East Austin in 2026 is two neighborhoods on the same blocks. The one the listicles write about runs from East 6th and Chicon through Holly and Cesar Chavez: patio bars, taco trucks with lines at 11 p.m. on a Tuesday, new-construction stucco duplexes beside 1948 bungalows that have been in the same family since 1966. The other one is the one the mural on Comal and 7th is arguing for: the Mexican-American residential neighborhood that has been here since the 1928 city plan drew the color line along East Avenue, whose grandchildren are the ones watching a three-flat go up next door to the house their grandfather built.
Both are East Austin. Which one you meet first depends on which block you rent on and who knocks on your door the first week. The creative and restaurant-industry cohort is mostly here now. The childless renters under thirty-five are heavily here. The longtime Tejano families are still here, in the houses whose porches their parents sat on. The bars are here. The food trucks are here. On East Cesar Chavez on a Saturday at 8 p.m. you can walk from a queer dance night at Cheer Up Charlies to a pupusa truck to a Tejano band playing through a sound system on a patio, all inside six blocks.

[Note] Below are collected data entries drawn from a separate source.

(** X4. [first_url], the link [on_message] takes from a message. When it
    finds one, the link is a piece of the content that contains no white
    space, that [change_link] would accept as a new link, that runs up to
    the next white space or the end of the message, and before whose
    start no accepted link begins. When it finds none, no piece of the
    content would be accepted by [change_link]. *)
Theorem first_url_spec content :
  match first_url content with
  | Some link =>
      url_pattern_match link = true ∧
      Forall (fun c => is_space c = false) link ∧
      ∃ pre post,
        content = pre ++ link ++ post ∧
        (post = [] ∨ ∃ c post', post = c :: post' ∧ is_space c = true) ∧
        ∀ pre1 s l r, pre = pre1 ++ s → s ≠ [] →
                      s ++ link ++ post = l ++ r →
                      url_pattern_match l = false
  | None =>
      ∀ pre l r, content = pre ++ l ++ r → url_pattern_match l = false
  end.
Proof.
  assert (∀ s, re_match url_items s = None →
               ∀ l r, s = l ++ r → url_pattern_match l = false) as Hnone.
  { intros s Hs l r ->.
    destruct (url_pattern_match l) eqn:Hl; [|done].
    apply url_pattern_match_shaped in Hl.
    destruct (re_match_url_items_some l r Hl) as [x Hx]. congruence. }
  induction content as [|c content IH].
  - simpl. intros pre l r Heq.
    destruct pre; [|done]. destruct l; [|done]. done.
  - cbn [first_url].
    destruct (re_match url_items (c :: content)) as [rest|] eqn:Hhead.
    + apply re_match_url_items_sound in Hhead
        as (link & Hcontent & Hshape & Hall & Hrest).
      rewrite Hcontent, length_app, Nat.add_sub, take_app_length.
      split; [by apply url_pattern_match_shaped|]. split; [done|].
      exists [], rest. repeat split; [done|].
      intros pre1 s l r Hpre Hs. by destruct pre1, s.
    + destruct (first_url content) as [link|].
      * destruct IH as (Hmatch & Hall & pre & post & -> & Hpost & Hleft).
        split; [done|]. split; [done|].
        exists (c :: pre), post. repeat split; [done|].
        intros pre1 s l r Hpre Hs Heq. destruct pre1 as [|c1 pre1].
        -- simpl in Hpre. subst s. by apply (Hnone _ Hhead l r).
        -- injection Hpre as -> ->. by apply (Hleft pre1 s l r).
      * intros pre l r Heq. destruct pre as [|c1 pre].
        -- by apply (Hnone _ Hhead l r).
        -- injection Heq as -> ->. by apply (IH pre l r).
Qed.

Lemma first_url_accepted content link :
  first_url content = Some link → url_pattern_match link = true.
Proof.
  induction content as [|c content IH]; [done|].
  cbn [first_url].
  destruct (re_match url_items (c :: content)) as [rest|] eqn:Hhead; [|done].
  apply re_match_url_items_sound in Hhead as (l & Hcontent & Hshape & _).
  rewrite Hcontent, length_app, Nat.add_sub, take_app_length.
  intros [= <-]. by apply url_pattern_match_shaped.
Qed.

(** The one-link rule rests on the check of [on_message] alone: the
    [sessions] table declares no UNIQUE constraint on [user_id], and the
    listener awaits the store and the platform between its check and its
    INSERT. If two posts of one author both pass the check before either
    is saved, both rows are stored, and the row saved last is not the
    active session when both carry the same timestamp. *)
Example unguarded_posts_duplicate :
  get_active_session empty_db 1 = None ∧
  sessions
    (add_session
       (add_session
          (add_user (add_user empty_db 1 (py "creator") 10) 1 (py "creator") 10)
          1 (py "http://x/1") 101 7 10).1
       1 (py "http://x/2") 102 7 10).1
  = [Session.mk 1 1 (py "http://x/1") 101 10 false (Some 7);
     Session.mk 2 1 (py "http://x/2") 102 10 false (Some 7)] ∧
  d_session_id <$>
    get_active_session
      (add_session
         (add_session
            (add_user (add_user empty_db 1 (py "creator") 10) 1 (py "creator") 10)
            1 (py "http://x/1") 101 7 10).1
         1 (py "http://x/2") 102 7 10).1 1
  = Some 1.
Proof. repeat split. Qed.

(** X5. A submission that [on_message] accepts while no other listener
    or command runs between its duplicate check and its [add_session]
    (sequential handling): the author owned no session; exactly one row
    is appended to [sessions], keyed by the next counter value and
    carrying the first link of the message, the id of the embed message
    and the channel; it is the author's active session; the author has a
    row in [users] under the display name; the stored link is one
    [change_link] would accept; no edge and no point total of an existing
    user changes. *)
Theorem on_message_submitted bot message bot' sid :
  on_message bot message = (bot', Submitted sid) →
  ¬ has_session (db bot) (m_author_id message) ∧
  sid = seq_sessions (db bot) + 1 ∧
  ∃ link formatted_msg_id,
    first_url (m_content message) = Some link ∧
    m_formatted_msg message = Some formatted_msg_id ∧
    url_pattern_match link = true ∧
    sessions (db bot') =
      sessions (db bot) ++
      [Session.mk sid (m_author_id message) link formatted_msg_id
         (m_session_now message) false (Some (m_channel_id message))] ∧
    get_active_session (db bot') (m_author_id message) =
      Some (mkSessionDict sid link formatted_msg_id false
              (m_author_id message) (Some (m_channel_id message))) ∧
    select_username (db bot') (m_author_id message)
      = Some (m_display_name message) ∧
    engagements (db bot') = engagements (db bot) ∧
    ∀ v p, total_points_of (db bot) v = Some p →
           total_points_of (db bot') v = Some p.
Proof.
  intros Hsub.
  destruct (on_message_cases bot message)
    as [(_ & Hout & _)|(Hnone & _ & _ & link & Hlink &
                        [[_ Heq]|(fid & Hfid & Heq)])].
  - rewrite Hsub in Hout. by destruct (Hout sid).
  - by rewrite Heq in Hsub.
  - rewrite Heq in Hsub. injection Hsub as <- <-.
    split; [done|]. split; [done|]. exists link, fid.
    split; [done|]. split; [done|].
    split; [by apply first_url_accepted with (m_content message)|].
    split; [done|]. split.
    { cbn [db with_db]. apply get_active_session_first. done. }
    split; [apply add_user_username|]. split; [done|].
    intros v p Hp. by apply add_user_points_kept.
Qed.

Lemma on_message_submitted_witness :
  get_active_session
    (db (on_message three_creators (message_of 4 104 30 "see http://x/d now")).1)
    4
  = Some (mkSessionDict 4 (py "http://x/d") 104 false 4 (Some 7)).
Proof.
  destruct (on_message_submitted three_creators
              (message_of 4 104 30 "see http://x/d now")
              (on_message three_creators
                 (message_of 4 104 30 "see http://x/d now")).1 4)
    as (_ & _ & link & fid & Hlink & Hfid & _ & _ & Hget & _).
  - vm_compute. reflexivity.
  - vm_compute in Hlink, Hfid. injection Hlink as <-. injection Hfid as <-.
    exact Hget.
Defined.

(** Without a reset, handling an event only appends to the owners
    column of [sessions]. *)
Lemma handle_owners bot e :
  is_reset e = false →
  ∃ new, Session.user_id <$> sessions (db (handle bot e))
         = (Session.user_id <$> sessions (db bot)) ++ new.
Proof.
  intros Hreset.
  pose proof (handle_config_tables bot e) as Hcfg.
  destruct e as [message|payload|cmd|administrator deferred| | |];
    try (destruct Hcfg as (_ & Hs & _); exists []; by rewrite Hs, app_nil_r).
  - unfold handle.
    destruct (on_message_cases bot message)
      as [[-> _]|(_ & _ & _ & link & _ & [[_ ->]|(fid & _ & ->)])].
    + exists []. by rewrite app_nil_r.
    + exists []. by rewrite app_nil_r.
    + exists [m_author_id message].
      cbn [fst db with_db add_session sessions]. by rewrite fmap_app.
  - unfold handle.
    destruct (on_raw_reaction_add_cases bot payload)
      as [[-> _]|(session & _ & _ & ->)].
    + exists []. by rewrite app_nil_r.
    + exists []. rewrite app_nil_r. unfold record, add_engagement.
      by destruct (has_engaged _ _ _).
  - unfold handle. exists []. rewrite app_nil_r.
    destruct (change_link bot cmd) as [bot' out] eqn:Hchange.
    destruct (change_link_failure_frame _ _ _ _ Hchange) as [->|[log ->]];
      [done|].
    apply change_link_updated in Hchange as (session & _ & -> & _).
    cbn [fst db with_db].
    rewrite update_link_sessions, <- list_fmap_compose.
    apply list_fmap_ext. intros _ s _. simpl. by case_decide.
  - exists []. rewrite app_nil_r. simpl in Hreset.
    by destruct administrator, deferred.
Qed.

(** A user who owns a session keeps owning one until a reset. *)
Lemma has_session_run bot events user_id :
  Forall (fun e => is_reset e = false) events →
  has_session (db bot) user_id → has_session (db (run bot events)) user_id.
Proof.
  revert bot. induction events as [|e events IH]; intros bot Hev Hhas;
    [done|].
  apply Forall_cons in Hev as [He Hev]. apply IH; [done|].
  destruct (handle_owners bot e He) as [new Hnew].
  unfold has_session. rewrite Hnew. apply elem_of_app. by left.
Qed.

(** X6. One link per round, for sequential handling: once a post of a
    user was accepted, then after any further events among which no
    reset took effect, every message of that user is turned away without
    touching the bot, whatever it contains: ignored, answered "post only
    links", or answered "only 1 link per session". *)
Theorem on_message_second_post bot message bot1 sid events message' :
  on_message bot message = (bot1, Submitted sid) →
  Forall (fun e => is_reset e = false) events →
  m_author_id message' = m_author_id message →
  (on_message (run bot1 events) message').1 = run bot1 events ∧
  ((on_message (run bot1 events) message').2 = MessageIgnored ∨
   (on_message (run bot1 events) message').2 = NoLink ∨
   (on_message (run bot1 events) message').2 = DuplicateSubmission).
Proof.
  intros Hsub Hev Hauthor.
  assert (has_session (db bot1) (m_author_id message')) as Hhas.
  { destruct (on_message_cases bot message)
      as [(_ & Hout & _)|(_ & _ & _ & link & _ & [[_ Heq]|(fid & _ & Heq)])].
    - rewrite Hsub in Hout. by destruct (Hout sid).
    - by rewrite Heq in Hsub.
    - rewrite Heq in Hsub. injection Hsub as <- _.
      unfold has_session. cbn [fst db with_db add_session sessions].
      rewrite fmap_app, Hauthor. apply elem_of_app. right. left. }
  apply (has_session_run bot1 events _ Hev) in Hhas.
  unfold on_message.
  destruct (m_author_bot message'); [auto|].
  destruct (channel_blocked _ _); [auto|].
  destruct (first_url _); [|auto].
  destruct (get_active_session _ _) eqn:Hget; [auto|].
  by apply get_active_session_None in Hget.
Qed.

Lemma on_message_second_post_witness :
  (on_message three_creators (message_of 1 105 40 "http://x/again")).1
  = three_creators.
Proof.
  destruct (on_message_second_post sample_bot
              (message_of 1 101 10 "my video http://x/1")
              (on_message sample_bot
                 (message_of 1 101 10 "my video http://x/1")).1 1
              [post 2 102 11 "http://x/b"; post 3 103 12 "http://x/c";
               react 2 101 13; react 3 101 14]
              (message_of 1 105 40 "http://x/again")) as [Hbot _].
  - vm_compute. reflexivity.
  - repeat constructor.
  - vm_compute. reflexivity.
  - vm_compute in Hbot. vm_compute. exact Hbot.
Defined.

(** ** Reset and the next round *)

(** X7. After a reset that an administrator confirmed and whose
    interaction was deferred, everybody can post again: a message handled
    after the reset has finished, with a link, from a human author, in an
    allowed channel and whose embed is sent, is accepted whoever the
    author is; when the session keys stored before the reset came from
    the counter, the new key is greater than each of them, and the new
    row is the only one in [sessions]. A confirmation by somebody who is
    no administrator, or one whose defer raises, changes nothing. *)
Theorem post_after_reset bot message link formatted_msg_id :
  sessions_below_seq (db bot) →
  m_author_bot message = false →
  channel_blocked bot (m_channel_id message) = false →
  first_url (m_content message) = Some link →
  m_formatted_msg message = Some formatted_msg_id →
  (on_message (confirm_button bot true true) message).2
    = Submitted (seq_sessions (db bot) + 1) ∧
  (∀ s, s ∈ sessions (db bot) →
        Session.session_id s < seq_sessions (db bot) + 1) ∧
  sessions (db (on_message (confirm_button bot true true) message).1) =
    [Session.mk (seq_sessions (db bot) + 1) (m_author_id message) link
       formatted_msg_id (m_session_now message) false
       (Some (m_channel_id message))] ∧
  (∀ deferred, confirm_button bot false deferred = bot) ∧
  (∀ administrator, confirm_button bot administrator false = bot).
Proof.
  intros Hseq Hbot Hblocked Hlink Hfid.
  unfold on_message, confirm_button.
  rewrite Hbot. cbn [negb db with_db allowed_channel_ids].
  assert (channel_blocked (with_db bot (reset_all_sessions (db bot)))
            (m_channel_id message) = false) as -> by done.
  rewrite Hlink, Hfid. cbn [db with_db].
  unfold sessions_below_seq in Hseq. rewrite Forall_forall in Hseq.
  split; [done|]. split.
  { intros s Hs. specialize (Hseq s Hs). lia. }
  split; [done|]. split; [done|]. by intros [].
Qed.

The affordability story is partly over and partly not. The bungalow stock on Chestnut, Chicon, and Robert Martinez runs $700K to $1.1M. The new-construction stucco duplexes run $650K a side and up. The rentals are the last thing that is still genuinely reachable: a 1948 two-bedroom bungalow with window units and original pier-and-beam on East 4th rents for $1,850 in cash to the landlord who lives in the front half and bought the lot in 2011 for $190,000. He is the reason the rent is what it is.